Democracia, Saúde & Impostos

Artigo de opinião publicado no “Diário de Notícias” 28 dezembro 2022

Na Antiguidade, há 2500 anos, o filósofo Clístenes (565 a.C. – 492 a.C.), em Atenas, foi o primeiro a inventar um sistema de escolha de cidadãos para ocuparem cargos de governação do Estado, mas de molde a garantir, sem discriminar, a mesma probabilidade a todos, independentemente dos respetivos rendimentos familiares. Para tal, recorreu ao método do sorteio para selecionar nomes dos “eleitos”, com a condição de serem atenienses e adultos. Aliás, ainda hoje, é esse o processo utilizado para escolher os jurados para participarem em determinados julgamentos, em tribunal.

As políticas democráticas, introduzidas por Clístenes, passaram a legitimar os políticos para representarem o Povo, uma vez que cada cidadão tinha a mesma possibilidade de ser escolhido para desempenhar funções em cargos do Estado.
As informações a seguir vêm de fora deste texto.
Lemma marker_exists_spec cursor :
  data_walk_ok -> (forall k, cursor = Some k -> is_Some (Ldg seq !! k)) ->
  triple I (data_marker_exists cursor (with_marker (strHex <$> cursor) params) false seq) (fun r w => r = Done tt /\ I w) E.
Proof.
  intros Hok Hc. unfold data_marker_exists, contains. destruct cursor as [c|]; cbn [fmap option_fmap option_map with_marker].
  - rewrite obj_find_set, decide_True, bool_decide_true by done. destruct (Hc c eq_refl) as [b Hb]. cbn [negb orb].
    eapply triple_bind; [apply fetchLedgerObject_spec; by eapply rl_valid|].
    intros r. apply triple_pre_pure. intros ->. rewrite Hb. by apply triple_ret.
  - rewrite (dw_marker Hok), bool_decide_false by (by intros [? ?]). by apply triple_ret.
Qed.

Lemma doLedgerData_spec cursor :
  data_walk_ok -> (forall k, cursor = Some k -> is_Some (Ldg seq !! k)) ->
  triple I (doLedgerData fetchLedgerDiff (with_params (with_marker (strHex <$> cursor) params) ctx))
    (fun r w => page_answer cursor r /\ I w) E.
Proof.
  intros Hok Hc. unfold doLedgerData. rewrite request_marker_spec by done. apply triple_ok_bind. cbn beta iota.
  cbn [with_params ctx_params ctx_range].
  eapply triple_bind; [by apply request_ledger_spec|]. intros r. apply triple_pre_pure. intros ->.
  eapply triple_bind; [by apply marker_exists_spec|]. intros r. apply triple_pre_pure. intros ->.
  set (K := keys_from (Ldg seq) cursor). set (N := Z.to_nat page_limit).
  eapply (triple_bind _ _ _ (fun r w => (r.1 = object_at (Ldg seq) <$> take N K /\
    match r.2 with
    | None => (length K < N)%nat
    | Some v => exists c, v = JString (strHex c) /\ is_Some (Ldg seq !! c) /\ keys_from (Ldg seq) (Some c) = drop N K /\ (N <= length K)%nat
    end) /\ I w)).
  { unfold data_page. eapply triple_bind.
    { apply (fetchLedgerPage_chunk cursor seq page_limit); [|done]. pose proof (dw_limit Hok). destruct binary; lia. }
    intros page. destruct (page_cursor page) as [c|] eqn:Hpc; apply triple_ret; intros w (Ho & Hm & Hw); rewrite Hpc in Hm.
    - split; [|done]. split; [exact Ho|]. exists c. split; [done|]. exact Hm.
    - split; [|done]. by split. }
  intros [results next]. apply triple_pre_pure. cbn [fst snd]. intros [-> Hnext].
  destruct (data_objects_ok (take N K) Hok) as (os & -> & Hos); [apply Forall_take, keys_from_in|].
  apply triple_ok_bind. apply triple_gets. intros full. apply triple_ret. intros w [Hw _]. split; [|done].
  eexists _, os. split; [done|]. unfold data_response.
  set (hd := if contains _ "marker" then _ else _).
  assert (forall k, k <> "ledger" -> forall l, obj_find k (hd ++ l) = obj_find k l) as Hhd.
  { intros k Hk l. unfold hd. destruct (contains _ _); [done|]. cbn. by rewrite decide_False. }
  rewrite !Hhd by done. destruct next as [v|]; cbn; by split_and!.
Qed.

Lemma data_client_spec fuel cursor :
  data_walk_ok -> (forall k, cursor = Some k -> is_Some (Ldg seq !! k)) ->
  (length (keys_from (Ldg seq) cursor) < fuel)%nat ->
  triple I (data_client fetchLedgerDiff fuel ctx (strHex <$> cursor))
    (fun r w => (exists os, r = Done os /\
       Forall2 (fun k o => data_object binary (object_at (Ldg seq) k) = Ok o) (keys_from (Ldg seq) cursor) os) /\ I w) E.
Proof.
  intros Hok. revert cursor. induction fuel as [|fuel IH]; intros cursor Hc Hf; [lia|]. cbn [data_client].
  eapply triple_bind; [by apply doLedgerData_spec|]. intros r. apply triple_pre_pure.
  intros (response & os & -> & -> & Hos & Hm).
  destruct (obj_find "marker" response) as [v|].
  - destruct Hm as (c & -> & Hcin & Hrest & Hlen).
    pose proof (dw_limit Hok) as [_ Hpos]. assert (0 < Z.to_nat page_limit)%nat as HN by (destruct binary; lia).
    eapply triple_bind.
    { apply (IH (Some c)); [by intros k [= <-]|]. rewrite Hrest, length_drop. lia. }
    intros r. apply triple_pre_pure. intros (rest & -> & Hr). apply triple_ret. intros w Hw. split; [|done].
    exists (os ++ rest). split; [done|]. rewrite <- (take_drop (Z.to_nat page_limit) (keys_from (Ldg seq) cursor)), <- Hrest.
    by apply Forall2_app.
  - apply triple_ret. intros w Hw. split; [|done]. exists os. split; [done|]. rewrite take_ge in Hos by lia. done.
Qed.

(** C23: reading a whole ledger. A client that asks for the objects of a ledger
    and sends the marker of each answer back gets, whatever the limit, every
    object of the ledger, rendered, exactly once and in the order of the keys,
    and the answers end within one request more than there are objects. *)
Theorem ledger_data_walk (fuel : nat) :
  data_walk_ok -> (size (Ldg seq) < fuel)%nat ->
  triple I (data_client fetchLedgerDiff fuel ctx None)
    (fun r w => (exists keys os, r = Done os /\ StronglySorted Z.lt keys /\
       (forall k, k ∈ keys <-> firstKey < k /\ is_Some (Ldg seq !! k)) /\
       Forall2 (fun k o => data_object binary (object_at (Ldg seq) k) = Ok o) keys os) /\ I w) E.
Proof.
  intros Hok Hf. eapply triple_conseq; [apply (data_client_spec fuel None Hok) | done | | done].
  - done.
  - pose proof (keys_after_size (Ldg seq) firstKey (size (Ldg seq))). unfold keys_from. cbn. lia.
  - intros r w [(os & -> & Hos) Hw]. split; [|done]. exists (keys_from (Ldg seq) None), os. split; [done|]. unfold keys_from in *. cbn in *.
    pose proof (keys_after_sorted (Ldg seq) firstKey (size (Ldg seq))) as Hs. apply StronglySorted_inv in Hs as [Hs _].
    split_and!; [done| |done]. intros k. split.
    + intros [? ?]%keys_after_elem. done.
    + intros [Hk Hin]. rewrite (keys_after_enough _ _ _ (S (size (Ldg seq)))) by lia.
      apply keys_after_complete; [|done..]. pose proof (keys_after_size (Ldg seq) firstKey (S (size (Ldg seq)))). lia.
Qed.

End walk.

(** ** An instance *)

#[local] Existing Instances ng_ripple ng_backend ng_reads ng_laws ng_serves.

#[local] Instance data_rendering : @DataRendering ng_ripple := {
  sle_toJson := (fun sle => JInt64 (Z.of_nat (length (obj_fields sle)))) : @STObject ng_ripple -> _;
  sle_serializeHex := (fun _ => "00") : @STObject ng_ripple -> _;
  bytes_strHex := fun _ => "00"; drops_text := fun _ => "0"; time_text := fun _ => "now" }.

Definition data_ctx : Context :=
  mkContext "ledger_data" [("ledger_index", JInt64 6); ("limit", JInt64 3); ("binary", JBool true)] None (mkLedgerRange 1 9) "".

Lemma z_text_c_str z : c_str (z_text z) = z_text z.
Proof.
  assert (forall p, c_str (pos_text p) = pos_text p) as Hp by (induction p; cbn; by rewrite ?IHp).
  destruct z; cbn; by rewrite ?Hp.
Qed.

(** Three objects at a time, of the seven of the ledger; object 101 is among them. *)
Lemma ledger_data_walk_witness :
  exists w os o, data_client (fun _ => mret []) 8 data_ctx None ng_world = (Ok (Done os), w) /\
    o ∈ os /\ data_object true (object_at (L ng_history 6) 101) = Ok o.
Proof.
  assert (data_walk_ok (Ldg := L ng_history) (info := ng_info) data_ctx true 3) as Hok.
  { split; try reflexivity; try (split; [reflexivity | lia]); [cbn; lia | apply z_text_c_str |].
    intros k b Hb. apply (ng_ledger_cases (fun k b => exists sle, parseSLE b k = Ok sle)) in Hb; [exact Hb | eexists; reflexivity..]. }
  destruct (triple_run _ _ _ _
    (ledger_data_walk (I := ng_served) (fun _ => mret []) data_ctx true 3 8 Hok ltac:(vm_compute; lia)) ng_world_ok)
    as (r & w & Hrun & (keys & os & -> & Hs & Hk & Hos) & _).
  assert (101 ∈ keys) as [i Hi]%list_elem_of_lookup_1 by (apply Hk; split; [done | vm_compute; by eexists]).
  destruct (Forall2_lookup_l _ _ _ _ _ Hos Hi) as (o & Ho & Hd).
  exists w, os, o. split; [exact Hrun|]. split; [by eapply list_elem_of_lookup_2 | exact Hd].
Defined.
Reconhecer a absoluta igualdade de direitos passou a constituir a essência da Democracia.

Em Portugal, foi esse mesmo o princípio adotado pela Constituição da República, aprovada em 1976, designadamente para os setores da Saúde, Educação e Justiça.

Desde então, todas e todos passariam a ter a mesma possibilidade em utilizar os serviços de natureza pública, tanto para cuidados médicos preventivos e curativos como de reabilitação ou, também, no que se refere ao acesso à Escola e à Justiça. Sem barreiras, nem qualquer discriminação relacionada com o estatuto social, etnia ou religião.

Todas as pessoas deviam ter os mesmos direitos em aceder aos serviços públicos do Estado Social.

Por isso, desde a criação do Serviço Nacional de Saúde, em 1979, as redes de hospitais, de centros de saúde e de outras unidades, são financiadas pelo Orçamento de Estado (cujas receitas resultam da cobrança de impostos e taxas). Como, em regra, os ricos pagam mais impostos diretos do que os pobres (IRS, por exemplo), no ato correspondente à prestação de cuidados de saúde não devia haver lugar a mais pagamentos extra. Foi esta a ideia que fundamentou, no início, o processo de construção do Serviço Nacional de Saúde. Assim, todas as pessoas teriam as mesmas oportunidades no acesso.

Porém, muitas voltas na política fiscal, entretanto ocorridas, a partir de 1986, acabariam por alterar os princípios fundamentais da tributação de impostos pelas Finanças. Essas mudanças, traduzidas pela cada vez maior importância relativa do pagamento de impostos indiretos, são geradoras de desigualdades entre ricos e pobres, em especial no ato de consumo.

Ora, como se sabe, o famoso imposto sobre Valor Acrescentado (conhecido como IVA) é pago pelo consumidor no momento da aquisição do bem ou do serviço: um café expresso na pastelaria do bairro ou um quilograma de carne no talho ou um litro de combustível ou o arranjo do automóvel na oficina tem a mesma carga fiscal sem ter em consideração os rendimentos familiares do consumidor. Ricos e pobres pagam o mesmo. Sublinhe-se que as receitas arrecadadas pelo Fisco, resultantes do consumo de bens e serviços, são provenientes, em igual montante, indiscriminadamente, por quem ganha o salário mínimo de 760 euros mensais ou como por quem tem remunerações 10 vezes mais…

No último ano, em comparação com o anterior, as receitas ficais correspondentes aos impostos indiretos (que incluem o IVA) subiram de 29,5 para 32,7 mil milhões de euros (um acréscimo de 3,2 mil milhões). O que pensar?